:: PROBLEM ::
With the material below, print exactly the lines between the line holding "(checkpoint : string)" and the line holding "(w1 : World", inclusive. Add nothing else.
Content starts
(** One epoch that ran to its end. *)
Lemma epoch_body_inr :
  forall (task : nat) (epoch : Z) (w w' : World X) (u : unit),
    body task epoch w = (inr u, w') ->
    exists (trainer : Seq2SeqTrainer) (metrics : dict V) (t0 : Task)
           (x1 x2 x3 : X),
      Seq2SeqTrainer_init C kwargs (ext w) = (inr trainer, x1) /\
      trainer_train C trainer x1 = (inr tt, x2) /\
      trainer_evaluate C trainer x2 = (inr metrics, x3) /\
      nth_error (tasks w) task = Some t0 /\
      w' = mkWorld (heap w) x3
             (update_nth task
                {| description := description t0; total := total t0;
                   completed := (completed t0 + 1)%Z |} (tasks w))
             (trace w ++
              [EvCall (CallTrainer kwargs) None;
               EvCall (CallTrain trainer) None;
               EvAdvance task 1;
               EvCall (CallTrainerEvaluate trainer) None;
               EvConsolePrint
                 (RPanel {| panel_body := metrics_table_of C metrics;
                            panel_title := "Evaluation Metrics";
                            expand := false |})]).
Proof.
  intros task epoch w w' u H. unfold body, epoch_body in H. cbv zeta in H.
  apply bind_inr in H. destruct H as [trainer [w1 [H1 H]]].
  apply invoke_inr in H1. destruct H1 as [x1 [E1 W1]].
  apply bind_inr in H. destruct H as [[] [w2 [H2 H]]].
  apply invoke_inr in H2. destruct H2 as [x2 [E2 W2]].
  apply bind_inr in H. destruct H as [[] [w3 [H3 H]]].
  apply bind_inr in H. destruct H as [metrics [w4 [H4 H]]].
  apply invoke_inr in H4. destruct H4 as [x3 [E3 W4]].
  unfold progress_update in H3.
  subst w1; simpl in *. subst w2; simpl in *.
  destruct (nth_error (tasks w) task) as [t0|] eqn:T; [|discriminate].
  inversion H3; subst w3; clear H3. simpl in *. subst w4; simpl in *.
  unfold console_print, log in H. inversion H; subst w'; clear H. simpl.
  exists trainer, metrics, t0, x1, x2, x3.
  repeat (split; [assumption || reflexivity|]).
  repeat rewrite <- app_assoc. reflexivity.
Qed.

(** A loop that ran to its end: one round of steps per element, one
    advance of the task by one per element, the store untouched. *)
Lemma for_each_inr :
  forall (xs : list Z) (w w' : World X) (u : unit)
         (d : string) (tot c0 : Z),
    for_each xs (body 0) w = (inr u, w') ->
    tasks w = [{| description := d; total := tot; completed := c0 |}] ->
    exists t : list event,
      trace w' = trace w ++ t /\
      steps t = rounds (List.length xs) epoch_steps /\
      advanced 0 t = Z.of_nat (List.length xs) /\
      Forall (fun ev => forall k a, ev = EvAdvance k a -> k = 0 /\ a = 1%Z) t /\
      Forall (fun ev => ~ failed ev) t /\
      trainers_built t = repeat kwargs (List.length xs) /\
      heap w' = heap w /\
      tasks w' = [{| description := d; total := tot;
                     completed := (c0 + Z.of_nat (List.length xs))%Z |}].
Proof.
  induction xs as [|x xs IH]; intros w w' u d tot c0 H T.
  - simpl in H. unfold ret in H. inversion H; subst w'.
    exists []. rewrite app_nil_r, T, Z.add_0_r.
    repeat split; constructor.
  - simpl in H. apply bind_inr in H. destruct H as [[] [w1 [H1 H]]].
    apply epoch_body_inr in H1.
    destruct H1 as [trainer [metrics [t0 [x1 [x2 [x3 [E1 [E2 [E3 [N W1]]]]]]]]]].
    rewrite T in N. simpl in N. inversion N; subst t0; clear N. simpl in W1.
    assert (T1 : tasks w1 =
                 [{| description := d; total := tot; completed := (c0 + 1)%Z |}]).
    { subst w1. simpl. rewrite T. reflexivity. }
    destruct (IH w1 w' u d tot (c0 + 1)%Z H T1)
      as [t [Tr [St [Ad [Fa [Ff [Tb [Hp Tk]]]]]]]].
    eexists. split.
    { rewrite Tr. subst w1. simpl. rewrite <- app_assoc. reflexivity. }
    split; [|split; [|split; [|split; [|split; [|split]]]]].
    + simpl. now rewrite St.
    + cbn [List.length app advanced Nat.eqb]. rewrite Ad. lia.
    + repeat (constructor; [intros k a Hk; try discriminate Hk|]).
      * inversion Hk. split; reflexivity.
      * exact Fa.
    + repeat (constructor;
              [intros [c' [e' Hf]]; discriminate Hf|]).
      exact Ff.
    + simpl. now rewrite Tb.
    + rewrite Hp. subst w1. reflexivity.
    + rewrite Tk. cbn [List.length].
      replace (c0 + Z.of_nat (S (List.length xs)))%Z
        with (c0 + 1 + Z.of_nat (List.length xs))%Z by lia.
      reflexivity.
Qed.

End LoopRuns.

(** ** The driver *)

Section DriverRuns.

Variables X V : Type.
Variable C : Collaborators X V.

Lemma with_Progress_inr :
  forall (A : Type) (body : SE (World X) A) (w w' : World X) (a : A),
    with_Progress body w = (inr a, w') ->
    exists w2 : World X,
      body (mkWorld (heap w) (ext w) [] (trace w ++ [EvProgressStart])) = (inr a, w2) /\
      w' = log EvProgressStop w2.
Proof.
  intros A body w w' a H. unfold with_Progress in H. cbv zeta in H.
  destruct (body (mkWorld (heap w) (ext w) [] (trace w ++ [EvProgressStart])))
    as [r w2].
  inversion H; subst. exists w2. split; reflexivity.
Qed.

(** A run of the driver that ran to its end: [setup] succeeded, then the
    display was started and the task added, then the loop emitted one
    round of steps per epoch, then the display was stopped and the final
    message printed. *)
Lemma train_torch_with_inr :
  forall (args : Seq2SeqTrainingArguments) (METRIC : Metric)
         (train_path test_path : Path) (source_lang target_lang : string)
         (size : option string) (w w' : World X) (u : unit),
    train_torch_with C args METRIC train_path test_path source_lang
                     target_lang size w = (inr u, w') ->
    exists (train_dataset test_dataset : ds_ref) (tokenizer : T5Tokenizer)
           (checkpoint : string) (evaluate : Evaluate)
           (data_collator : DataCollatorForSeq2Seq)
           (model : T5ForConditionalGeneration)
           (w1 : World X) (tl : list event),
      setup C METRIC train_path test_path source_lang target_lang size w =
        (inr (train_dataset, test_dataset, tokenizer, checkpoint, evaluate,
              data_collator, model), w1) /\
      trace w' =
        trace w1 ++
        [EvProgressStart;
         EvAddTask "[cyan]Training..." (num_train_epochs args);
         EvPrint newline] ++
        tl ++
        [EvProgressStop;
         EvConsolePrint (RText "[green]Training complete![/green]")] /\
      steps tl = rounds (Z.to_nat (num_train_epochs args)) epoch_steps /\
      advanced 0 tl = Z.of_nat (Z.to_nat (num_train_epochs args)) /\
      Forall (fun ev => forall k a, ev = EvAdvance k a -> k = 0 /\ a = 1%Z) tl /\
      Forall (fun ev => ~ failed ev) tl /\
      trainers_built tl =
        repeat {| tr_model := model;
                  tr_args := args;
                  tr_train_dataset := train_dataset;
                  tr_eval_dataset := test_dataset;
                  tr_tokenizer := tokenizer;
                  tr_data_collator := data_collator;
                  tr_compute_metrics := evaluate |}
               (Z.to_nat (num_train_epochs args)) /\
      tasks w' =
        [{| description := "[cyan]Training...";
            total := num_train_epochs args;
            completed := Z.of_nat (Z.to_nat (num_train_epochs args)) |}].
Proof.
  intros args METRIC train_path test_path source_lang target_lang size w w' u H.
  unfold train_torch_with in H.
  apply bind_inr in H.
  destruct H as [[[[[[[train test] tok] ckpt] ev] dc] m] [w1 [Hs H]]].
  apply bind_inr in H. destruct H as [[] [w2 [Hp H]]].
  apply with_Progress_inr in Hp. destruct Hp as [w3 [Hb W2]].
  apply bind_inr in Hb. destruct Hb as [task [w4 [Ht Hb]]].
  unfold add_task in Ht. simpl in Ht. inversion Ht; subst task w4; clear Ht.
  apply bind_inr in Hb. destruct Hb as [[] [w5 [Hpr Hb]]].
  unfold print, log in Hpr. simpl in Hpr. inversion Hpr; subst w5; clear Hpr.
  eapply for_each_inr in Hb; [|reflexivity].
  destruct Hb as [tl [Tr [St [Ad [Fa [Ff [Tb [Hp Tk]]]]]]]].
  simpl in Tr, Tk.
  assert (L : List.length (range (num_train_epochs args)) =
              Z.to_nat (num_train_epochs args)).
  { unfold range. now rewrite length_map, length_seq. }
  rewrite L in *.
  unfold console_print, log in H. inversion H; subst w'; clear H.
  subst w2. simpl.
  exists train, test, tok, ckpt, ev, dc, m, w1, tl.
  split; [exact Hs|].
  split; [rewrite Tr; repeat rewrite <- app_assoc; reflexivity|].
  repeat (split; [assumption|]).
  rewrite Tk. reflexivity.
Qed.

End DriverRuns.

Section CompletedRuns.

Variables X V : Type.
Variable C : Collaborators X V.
Content ends
:: RESULT ::
           (checkpoint : string) (evaluate : Evaluate)
           (data_collator : DataCollatorForSeq2Seq)
           (model : T5ForConditionalGeneration)
           (w1 : World X) (tl : list event),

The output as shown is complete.